Organizing and keeping a co-op or condo’s books and other records is, on the surface, not that different than keeping a budget for one’s home.
But there are many important differences—filing deadlines, tax requirements, reports, avoiding costly penalties and more. As difficult as balancing the numbers for your apartment may be, doing the same thing for, say, 60 or 100 housing units is infinitely more difficult. The fact that there are detailed rules and laws governing condo and co-op financial records makes it even more important to “take care of business,” as it were.
In Your Corner
While you don’t have to be an accountant or another financial professional to understand all of the basics, it’s a good idea to have a financial professional in your corner, giving you advice. That doesn’t mean, however, that boards and managers shouldn’t have a working knowledge of the basics themselves. With this in mind, we asked several certified public accountants how boards and managers can get their financial house in order and keep it that way.
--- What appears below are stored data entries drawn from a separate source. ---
(* ===== verification/NetCore.v ===== *)
(** * Network core, interfaces and protocols

    [src/runtime/network/net_core.c], [net_interface.c] and [net_protocol.c] over the ring
    buffer of [NetBuffer.v] and the process-wide mutex of [Mutex.v], which all of them lock.

    [hardware] says what the platform's functions answer; calling one is recorded.  The
    configuration an interface points to is a number, [None] for NULL.  Callbacks and their
    contexts are numbers, 0 for NULL.  [clock] is what [Timer_GetMilliseconds] returns.
    The connection parameters of the UDP and CAN protocols are never read and are left
    out. *)

From S2P Require Import Prelude Slots Machine Mutex NetBuffer.

Definition MAX_INTERFACES : nat := 8.
Definition MAX_CALLBACKS_PER_EVENT : nat := 8.

Inductive NetInterfaceType := NET_IF_LOOPBACK | NET_IF_ETHERNET | NET_IF_WIFI | NET_IF_CELLULAR | NET_IF_CAN.
Inductive NetProtocolType := NET_PROTO_TCP | NET_PROTO_UDP | NET_PROTO_CAN | NET_PROTO_MQTT.
Inductive NetConnectionState :=
| NET_STATE_DISCONNECTED | NET_STATE_CONNECTING | NET_STATE_CONNECTED | NET_STATE_DISCONNECTING | NET_STATE_ERROR.
Inductive NetEventType :=
| NET_EVENT_CONNECTED | NET_EVENT_DISCONNECTED | NET_EVENT_DATA_RECEIVED | NET_EVENT_DATA_SENT | NET_EVENT_ERROR.
#[export] Instance NetInterfaceType_eq_dec : EqDecision NetInterfaceType.
Proof. solve_decision. Defined.
#[export] Instance NetConnectionState_eq_dec : EqDecision NetConnectionState.
Proof. solve_decision. Defined.
Definition event_code (e : NetEventType) : nat :=
  match e with
  | NET_EVENT_CONNECTED => 0 | NET_EVENT_DISCONNECTED => 1 | NET_EVENT_DATA_RECEIVED => 2 | NET_EVENT_DATA_SENT => 3
  | NET_EVENT_ERROR => 4
  end.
As we’ve mentioned, there are several basics that any board member should know about his or her building. Board members should have a working knowledge of both the general operating budget and the capital budget, the source of funding for capital projects, and the amount of the building’s reserve fund.
“A well-done management report and financial statement will give the board member information about the mortgage on the property, accounts payable, accounts receivable and cash positions,” says Mindy Eisenberg Stark, CPA, whose office is in Scarsdale.